* [Supplied information]:
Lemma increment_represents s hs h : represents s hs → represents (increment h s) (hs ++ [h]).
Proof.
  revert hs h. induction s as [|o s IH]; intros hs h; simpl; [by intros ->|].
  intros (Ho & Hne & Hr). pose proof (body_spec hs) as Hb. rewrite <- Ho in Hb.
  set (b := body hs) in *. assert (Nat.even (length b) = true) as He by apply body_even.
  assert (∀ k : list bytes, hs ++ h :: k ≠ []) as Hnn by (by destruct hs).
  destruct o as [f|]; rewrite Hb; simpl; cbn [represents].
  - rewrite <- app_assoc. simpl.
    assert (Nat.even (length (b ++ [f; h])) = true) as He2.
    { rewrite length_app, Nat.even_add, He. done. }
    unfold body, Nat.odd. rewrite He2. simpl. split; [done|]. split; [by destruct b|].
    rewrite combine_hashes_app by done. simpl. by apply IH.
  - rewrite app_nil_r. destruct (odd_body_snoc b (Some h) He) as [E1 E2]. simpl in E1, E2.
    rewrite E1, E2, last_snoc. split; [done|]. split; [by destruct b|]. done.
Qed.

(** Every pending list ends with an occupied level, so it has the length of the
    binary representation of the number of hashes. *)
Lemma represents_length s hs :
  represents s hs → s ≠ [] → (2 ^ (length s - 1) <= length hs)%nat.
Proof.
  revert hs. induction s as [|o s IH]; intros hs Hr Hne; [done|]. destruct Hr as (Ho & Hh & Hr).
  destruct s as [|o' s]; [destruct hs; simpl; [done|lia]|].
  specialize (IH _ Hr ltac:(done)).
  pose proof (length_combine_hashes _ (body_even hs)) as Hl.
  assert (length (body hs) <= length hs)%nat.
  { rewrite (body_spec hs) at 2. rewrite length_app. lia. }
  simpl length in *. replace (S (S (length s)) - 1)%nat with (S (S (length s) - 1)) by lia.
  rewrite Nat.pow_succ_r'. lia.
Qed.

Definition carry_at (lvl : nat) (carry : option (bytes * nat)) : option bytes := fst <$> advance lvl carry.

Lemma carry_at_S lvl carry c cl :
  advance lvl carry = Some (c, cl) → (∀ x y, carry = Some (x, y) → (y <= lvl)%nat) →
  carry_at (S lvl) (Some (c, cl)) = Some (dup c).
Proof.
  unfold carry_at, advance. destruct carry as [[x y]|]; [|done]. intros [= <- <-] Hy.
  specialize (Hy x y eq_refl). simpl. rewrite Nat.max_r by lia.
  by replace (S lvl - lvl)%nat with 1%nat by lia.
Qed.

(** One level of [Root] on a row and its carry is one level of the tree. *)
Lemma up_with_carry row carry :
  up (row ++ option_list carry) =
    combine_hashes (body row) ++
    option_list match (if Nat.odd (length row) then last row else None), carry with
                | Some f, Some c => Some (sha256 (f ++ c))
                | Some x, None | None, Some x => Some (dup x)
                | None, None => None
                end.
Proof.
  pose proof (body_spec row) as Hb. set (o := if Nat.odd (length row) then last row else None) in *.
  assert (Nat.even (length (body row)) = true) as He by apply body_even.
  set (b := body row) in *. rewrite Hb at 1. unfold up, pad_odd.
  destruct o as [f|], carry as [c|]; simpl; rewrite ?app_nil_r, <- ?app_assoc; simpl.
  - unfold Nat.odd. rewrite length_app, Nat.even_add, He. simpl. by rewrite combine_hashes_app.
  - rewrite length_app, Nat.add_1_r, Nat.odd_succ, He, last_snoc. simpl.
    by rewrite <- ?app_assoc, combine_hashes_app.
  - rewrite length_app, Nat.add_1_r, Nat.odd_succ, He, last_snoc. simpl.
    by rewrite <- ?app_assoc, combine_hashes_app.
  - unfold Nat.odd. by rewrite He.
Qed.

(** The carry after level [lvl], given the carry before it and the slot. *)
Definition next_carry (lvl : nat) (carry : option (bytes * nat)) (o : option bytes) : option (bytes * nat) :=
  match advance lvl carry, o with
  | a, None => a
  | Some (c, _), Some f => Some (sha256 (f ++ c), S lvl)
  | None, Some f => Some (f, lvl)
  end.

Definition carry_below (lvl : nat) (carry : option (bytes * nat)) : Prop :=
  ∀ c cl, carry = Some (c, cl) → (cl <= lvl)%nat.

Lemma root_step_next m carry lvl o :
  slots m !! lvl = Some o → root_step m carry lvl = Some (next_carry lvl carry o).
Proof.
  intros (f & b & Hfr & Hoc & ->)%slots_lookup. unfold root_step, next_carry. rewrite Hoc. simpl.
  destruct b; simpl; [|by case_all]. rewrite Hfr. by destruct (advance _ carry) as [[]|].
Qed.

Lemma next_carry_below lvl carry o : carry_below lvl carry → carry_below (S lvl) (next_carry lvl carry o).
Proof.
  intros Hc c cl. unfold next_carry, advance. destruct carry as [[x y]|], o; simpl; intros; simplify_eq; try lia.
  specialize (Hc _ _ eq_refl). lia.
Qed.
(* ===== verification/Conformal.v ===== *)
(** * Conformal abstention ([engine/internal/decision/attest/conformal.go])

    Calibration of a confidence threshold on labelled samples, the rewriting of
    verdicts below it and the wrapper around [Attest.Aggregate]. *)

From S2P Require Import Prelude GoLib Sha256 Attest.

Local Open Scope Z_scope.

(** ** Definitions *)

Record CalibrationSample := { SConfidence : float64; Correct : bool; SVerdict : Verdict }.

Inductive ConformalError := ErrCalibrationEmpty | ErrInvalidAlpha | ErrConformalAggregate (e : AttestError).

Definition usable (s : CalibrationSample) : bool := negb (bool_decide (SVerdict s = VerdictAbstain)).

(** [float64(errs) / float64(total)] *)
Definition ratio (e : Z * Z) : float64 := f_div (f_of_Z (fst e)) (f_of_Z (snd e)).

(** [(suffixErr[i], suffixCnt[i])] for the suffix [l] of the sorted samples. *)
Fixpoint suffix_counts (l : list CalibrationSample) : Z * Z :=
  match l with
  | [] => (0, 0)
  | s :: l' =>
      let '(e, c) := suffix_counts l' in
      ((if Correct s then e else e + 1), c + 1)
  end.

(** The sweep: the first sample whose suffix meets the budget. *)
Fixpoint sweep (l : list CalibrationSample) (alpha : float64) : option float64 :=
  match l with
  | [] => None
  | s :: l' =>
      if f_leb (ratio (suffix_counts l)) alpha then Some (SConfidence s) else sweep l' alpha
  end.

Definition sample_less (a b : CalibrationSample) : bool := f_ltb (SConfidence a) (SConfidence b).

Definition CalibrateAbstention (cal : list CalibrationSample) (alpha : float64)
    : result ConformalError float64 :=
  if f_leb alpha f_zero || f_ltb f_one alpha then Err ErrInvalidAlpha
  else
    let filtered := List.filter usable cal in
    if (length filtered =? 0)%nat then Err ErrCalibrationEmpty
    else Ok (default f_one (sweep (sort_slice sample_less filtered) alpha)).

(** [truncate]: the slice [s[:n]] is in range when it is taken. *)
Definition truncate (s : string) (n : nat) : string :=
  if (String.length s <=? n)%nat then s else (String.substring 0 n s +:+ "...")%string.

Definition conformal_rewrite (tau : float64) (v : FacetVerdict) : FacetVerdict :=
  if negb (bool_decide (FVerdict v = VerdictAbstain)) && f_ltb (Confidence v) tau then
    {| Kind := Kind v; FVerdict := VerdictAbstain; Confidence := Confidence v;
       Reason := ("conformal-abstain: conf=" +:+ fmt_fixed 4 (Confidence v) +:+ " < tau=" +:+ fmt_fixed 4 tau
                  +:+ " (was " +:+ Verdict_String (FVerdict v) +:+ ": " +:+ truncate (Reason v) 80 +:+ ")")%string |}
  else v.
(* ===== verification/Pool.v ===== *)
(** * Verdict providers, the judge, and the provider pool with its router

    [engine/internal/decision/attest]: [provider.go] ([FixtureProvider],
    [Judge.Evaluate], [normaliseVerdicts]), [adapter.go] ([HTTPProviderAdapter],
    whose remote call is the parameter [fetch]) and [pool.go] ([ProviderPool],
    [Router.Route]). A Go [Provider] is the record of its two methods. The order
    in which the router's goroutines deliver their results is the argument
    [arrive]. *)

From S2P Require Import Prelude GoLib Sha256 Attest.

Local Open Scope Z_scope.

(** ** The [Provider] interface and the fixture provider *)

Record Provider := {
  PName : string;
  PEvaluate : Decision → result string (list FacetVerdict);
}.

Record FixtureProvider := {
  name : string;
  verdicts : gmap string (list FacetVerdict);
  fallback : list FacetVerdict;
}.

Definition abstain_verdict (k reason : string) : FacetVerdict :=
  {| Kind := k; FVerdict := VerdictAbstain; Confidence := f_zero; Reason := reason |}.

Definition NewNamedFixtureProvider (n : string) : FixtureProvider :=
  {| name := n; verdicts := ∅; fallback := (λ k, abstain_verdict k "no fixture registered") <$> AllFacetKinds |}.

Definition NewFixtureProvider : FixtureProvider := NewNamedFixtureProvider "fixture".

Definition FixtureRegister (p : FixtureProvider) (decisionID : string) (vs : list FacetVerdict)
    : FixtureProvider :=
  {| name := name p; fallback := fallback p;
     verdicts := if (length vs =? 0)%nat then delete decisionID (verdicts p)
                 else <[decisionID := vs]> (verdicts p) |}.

* [Action item]:
Look through the entries for the string "true". Every line that has it belongs in the answer.

* [Exercise answer]:
  set (b := body hs) in *. assert (Nat.even (length b) = true) as He by apply body_even.
    assert (Nat.even (length (b ++ [f; h])) = true) as He2.
  assert (Nat.even (length (body row)) = true) as He by apply body_even.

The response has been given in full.